Find "(if atLeast1e21 m" and "Definition dquote : string" in the records below. Copy the lines holding them and every line between, exactly, and no others.

*The data*

—————

(** * kpi front end: submission modal, analysis tab, work protector, price display

    A shallow embedding of the TypeScript sources

      - jsapp/js/components/submissions/submissionModal.tsx
      - jsapp/js/components/processing/analysis/analysisTab.component.tsx
      - the work protector helper ([ProtectorHelpers.safeExecute])
      - the price display hook ([useDisplayPrice])

    together with the JavaScript built-ins these sources call
    ([Number.parseInt], [Array.prototype.findIndex], array indexing,
    [String.prototype.replace], [Number.prototype.toFixed]).

    Conventions.  A JavaScript number that holds an identifier, an index or a
    page count is an integer and is modelled by [Z]; the model is exact for
    integers of magnitude below 2^53.  A price is a binary64 number and is
    modelled by Rocq's primitive [float], on which the arithmetic is the IEEE
    arithmetic of JavaScript.  [undefined] and [null] are [None].  A string is
    a [string] of ASCII characters. *)

From Stdlib Require Import ZArith Bool Ascii String DecimalString Floats Lia.
From stdpp Require Import base option list strings gmap.

#[local] Set Warnings "-register-all".
Local Open Scope string_scope.
Local Open Scope Z_scope.

(* ===================================================================== *)
(** * JavaScript built-ins used by the sources *)
(* ===================================================================== *)

Module Js.

(** ** Values *)

(** JSON-like values: what a submission record holds. *)
Inductive JsValue : Type :=
| JsNull
| JsBool (b : bool)
| JsNum (n : Z)
| JsStr (s : string)
| JsArr (items : list JsValue)
| JsObj (fields : list (string * JsValue)).

(** [ToBoolean] on a value that may be [undefined]. *)
Definition truthy (v : option JsValue) : bool :=
  match v with
  | None | Some JsNull => false
  | Some (JsBool b) => b
  | Some (JsNum n) => negb (n =? 0)
  | Some (JsStr s) => negb (String.eqb s "")
  | Some (JsArr _) | Some (JsObj _) => true
  end.

(** [ToBoolean] on a string, on an optional string and on an optional number
    ([None] on a number stands for [undefined] and for [NaN]). *)
Definition truthyString (s : string) : bool := negb (String.eqb s "").

Definition truthyOptString (s : option string) : bool :=
  match s with Some s => truthyString s | None => false end.

Definition truthyNumber (v : option Z) : bool :=
  match v with Some n => negb (n =? 0) | None => false end.

(** Property read [o.k]: the first binding of [k] in an object,
    [undefined] on anything else. *)
Fixpoint assoc (k : string) (fields : list (string * JsValue)) : option JsValue :=
  match fields with
  | [] => None
  | (k', v) :: rest => if String.eqb k k' then Some v else assoc k rest
  end.

Definition getProp (v : JsValue) (k : string) : option JsValue :=
  match v with
  | JsObj fields => assoc k fields
  | _ => None
  end.

(** ** Arrays *)

(** [arr[i]] for a number [i]: [undefined] outside [0 .. length-1], and in
    particular at every negative index. *)
Definition index {A : Type} (arr : list A) (i : Z) : option A :=
  if i <? 0 then None else arr !! Z.to_nat i.

(** [arr.findIndex(p)]: the index of the first element satisfying [p],
    [-1] when there is none. *)
Fixpoint findIndexFrom {A : Type} (p : A → bool) (arr : list A) (i : Z) : Z :=
  match arr with
  | [] => -1
  | x :: rest => if p x then i else findIndexFrom p rest (i + 1)
  end.

Definition findIndex {A : Type} (p : A → bool) (arr : list A) : Z :=
  findIndexFrom p arr 0.

(** [k === v] between a number and the result of [parseInt]
    ([None] is [NaN], which is equal to nothing). *)
Definition strictEqNumber (k : Z) (v : option Z) : bool :=
  match v with Some n => k =? n | None => false end.

(** ** Number.parseInt, radix absent *)

Definition isWhiteSpace (c : ascii) : bool :=
  let n := nat_of_ascii c in
  (Nat.eqb n 9 || Nat.eqb n 10 || Nat.eqb n 11 || Nat.eqb n 12
   || Nat.eqb n 13 || Nat.eqb n 32)%bool.

Fixpoint trimStart (s : string) : string :=
  match s with
  | String c rest => if isWhiteSpace c then trimStart rest else s
  | EmptyString => EmptyString
  end.

(** The value of a character as a digit in radix up to 36. *)
Definition digitValue (c : ascii) : option Z :=
  let n := Z.of_nat (nat_of_ascii c) in
  if (48 <=? n) && (n <=? 57) then Some (n - 48)
  else if (97 <=? n) && (n <=? 122) then Some (n - 87)
  else if (65 <=? n) && (n <=? 90) then Some (n - 55)
  else None.

(** The longest prefix of radix-[R] digits, read as a number; [acc] is [None]
    as long as no digit was read. *)
Fixpoint parseDigits (R : Z) (s : string) (acc : option Z) : option Z :=
  match s with
  | String c rest =>
      match digitValue c with
      | Some d =>
          if d <? R then parseDigits R rest (Some (R * default 0 acc + d))
          else acc
      | None => acc
      end
  | EmptyString => acc
  end.

Definition parseInt (input : string) : option Z :=
  let s := trimStart input in
  let '(negative, s) :=
    match s with
    | String "-" rest => (true, rest)
    | String "+" rest => (false, rest)
    | _ => (false, s)
    end in
  let '(R, s) :=
    match s with
    | String "0" (String "x" rest) => (16, rest)
    | String "0" (String "X" rest) => (16, rest)
    | _ => (10, s)
    end in
  match parseDigits R s None with
  | Some n => Some (if negative then - n else n)
  | None => None
  end.

(** ** String.prototype.replace with a string pattern *)

(** [stripPrefix p s] is the rest of [s] after [p] when [s] starts with [p]. *)
Fixpoint stripPrefix (p s : string) : option string :=
  match p, s with
  | EmptyString, _ => Some s
  | String a p', String b s' => if Ascii.eqb a b then stripPrefix p' s' else None
  | String _ _, EmptyString => None
  end.

(** The text before and after the first occurrence of [p] in [s]. *)
Fixpoint splitFirst (p s : string) : option (string * string) :=
  match stripPrefix p s with
  | Some after => Some ("", after)
  | None =>
      match s with
      | String c rest =>
          match splitFirst p rest with
          | Some (before, after) => Some (String c before, after)
          | None => None
          end
      | EmptyString => None
      end
  end.

(** [GetSubstitution] for a match without capture groups: in the
    replacement, [$$] is a dollar sign, [$&] the matched text, [$`] the text
    before the match and [$'] the text after it; every other character
    stands for itself. *)
Fixpoint getSubstitution (matched before after template : string) : string :=
  match template with
  | String "$" (String "$" rest) =>
      String "$" (getSubstitution matched before after rest)
  | String "$" (String "&" rest) =>
      matched +:+ getSubstitution matched before after rest
  | String "$" (String "`" rest) =>
      before +:+ getSubstitution matched before after rest
  | String "$" (String "'" rest) =>
      after +:+ getSubstitution matched before after rest
  | String c rest => String c (getSubstitution matched before after rest)
  | EmptyString => EmptyString
  end.

(** [s.replace(p, r)]: the first occurrence of [p] is replaced. *)
Definition replace (s p r : string) : string :=
  match splitFirst p s with
  | Some (before, after) => before +:+ getSubstitution p before after r +:+ after
  | None => s
  end.

(** A replacement text without dollar sign is taken literally. *)
Fixpoint dollarFree (s : string) : bool :=
  match s with
  | String c rest => negb (Ascii.eqb c "$") && dollarFree rest
  | EmptyString => true
  end.

(** ** Number.prototype.toFixed(2) *)

(** A finite binary64 number is [(-1)^s * m * 2^e] ([Prim2SF]).  [toFixed]
    works on this exact value. *)

(** The decimal digits of a natural number. *)
Definition decimalDigits (n : Z) : string :=
  NilZero.string_of_uint (N.to_uint (Z.to_N n)).

(** The integer [n] for which [n / 100 - m * 2^e] is as close to zero as
    possible, the larger one when there are two. *)
Definition nearestHundredth (m : positive) (e : Z) : Z :=
  if 0 <=? e then 100 * Z.pos m * 2 ^ e
  else (200 * Z.pos m + 2 ^ (- e)) / 2 ^ (1 - e).

(** [m * 2^e >= 10^21]. *)
Definition atLeast1e21 (m : positive) (e : Z) : bool :=
  if 0 <=? e then 10 ^ 21 <=? Z.pos m * 2 ^ e
  else 10 ^ 21 * 2 ^ (- e) <=? Z.pos m.

(** Zeros on the left up to three characters. *)
Fixpoint padStart3 (fuel : nat) (s : string) : string :=
  match fuel with
  | O => s
  | S fuel' =>
      if (String.length s <? 3)%nat then padStart3 fuel' (String "0" s) else s
  end.

(** The decimal point before the last two digits. *)
Definition insertPoint (digits : string) : string :=
  let m := padStart3 2 digits in
  let k := String.length m in
  String.substring 0 (k - 2) m +:+ "." +:+ String.substring (k - 2) 2 m.

Section ToFixed.

(** [Number::toString], which [toFixed] falls back to from 10^21 on, is
    left open. *)
Variable Number_toString : float → string.

Definition toFixed2 (x : float) : string :=
  match Prim2SF x with
  | S754_nan => "NaN"
  | S754_infinity negative => if negative then "-Infinity" else "Infinity"
  | S754_zero _ => "0.00"
  | S754_finite negative m e =>
      (if negative then "-" else "") +:+
      (if atLeast1e21 m e then Number_toString (PrimFloat.abs x)
       else insertPoint (decimalDigits (nearestHundredth m e)))
  end.

End ToFixed.

(** [ToBoolean] on a binary64 number: false on [0], [-0] and [NaN]. *)
Definition truthyFloat (x : float) : bool :=
  negb (PrimFloat.eqb x 0%float) && PrimFloat.eqb x x.

End Js.

(* ===================================================================== *)
(** * Globals of the application *)
(* ===================================================================== *)

Module App.

(** Modelled from the spec: the translation lookup [t] is a global that is
    not among the sources; the spec quotes the interface texts as they are
    written in the code, which is the lookup without a catalogue. *)
Definition t (text : string) : string := text.

End App.

(* ===================================================================== *)
(** * submissionModal.tsx *)
(* ===================================================================== *)

Module SubmissionModal.
Import Js App.

(** ** Data *)

(** A submission record is a JavaScript object: field name to value. *)
Abbreviation SubmissionResponse := (gmap string JsValue).

Definition dquote : string := String (ascii_of_nat 34) EmptyString.

(** [const DETAIL_NOT_FOUND = '{"detail":"Not found."}'] *)
Definition DETAIL_NOT_FOUND : string :=
  Eval cbv in
    "{" +:+ dquote +:+ "detail" +:+ dquote +:+ ":" +:+ dquote +:+ "Not found."
    +:+ dquote +:+ "}".

(** The part of [AssetResponse] the modal reads. *)
Record AssetResponse : Type := {
  uid : string;
  deployment__active : bool;
  translations : option (list (option string));   (* asset.content?.translations *)
}.

(** [tableInfo: {resultsTotal, pageSize, currentPage} | boolean] *)
Record TablePage : Type := {
  resultsTotal : Z;
  pageSize : Z;
  currentPage : Z;
}.

Inductive TableInfo : Type :=
| TableInfoBoolean (b : bool)
| TableInfoPage (page : TablePage).

Module Props.
Record SubmissionModalProps : Type := {
  sid : string;
  asset : AssetResponse;
  ids : list Z;
  isDuplicated : bool;
  duplicatedSubmission : option SubmissionResponse;
  tableInfo : TableInfo;
}.
End Props.
Abbreviation SubmissionModalProps := Props.SubmissionModalProps.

—————

*Problem solution*
      (if atLeast1e21 m e then Number_toString (PrimFloat.abs x)
       else insertPoint (decimalDigits (nearestHundredth m e)))
  end.

End ToFixed.

(** [ToBoolean] on a binary64 number: false on [0], [-0] and [NaN]. *)
Definition truthyFloat (x : float) : bool :=
  negb (PrimFloat.eqb x 0%float) && PrimFloat.eqb x x.

End Js.

(* ===================================================================== *)
(** * Globals of the application *)
(* ===================================================================== *)

Module App.

(** Modelled from the spec: the translation lookup [t] is a global that is
    not among the sources; the spec quotes the interface texts as they are
    written in the code, which is the lookup without a catalogue. *)
Definition t (text : string) : string := text.

End App.

(* ===================================================================== *)
(** * submissionModal.tsx *)
(* ===================================================================== *)

Module SubmissionModal.
Import Js App.

(** ** Data *)

(** A submission record is a JavaScript object: field name to value. *)
Abbreviation SubmissionResponse := (gmap string JsValue).

Definition dquote : string := String (ascii_of_nat 34) EmptyString.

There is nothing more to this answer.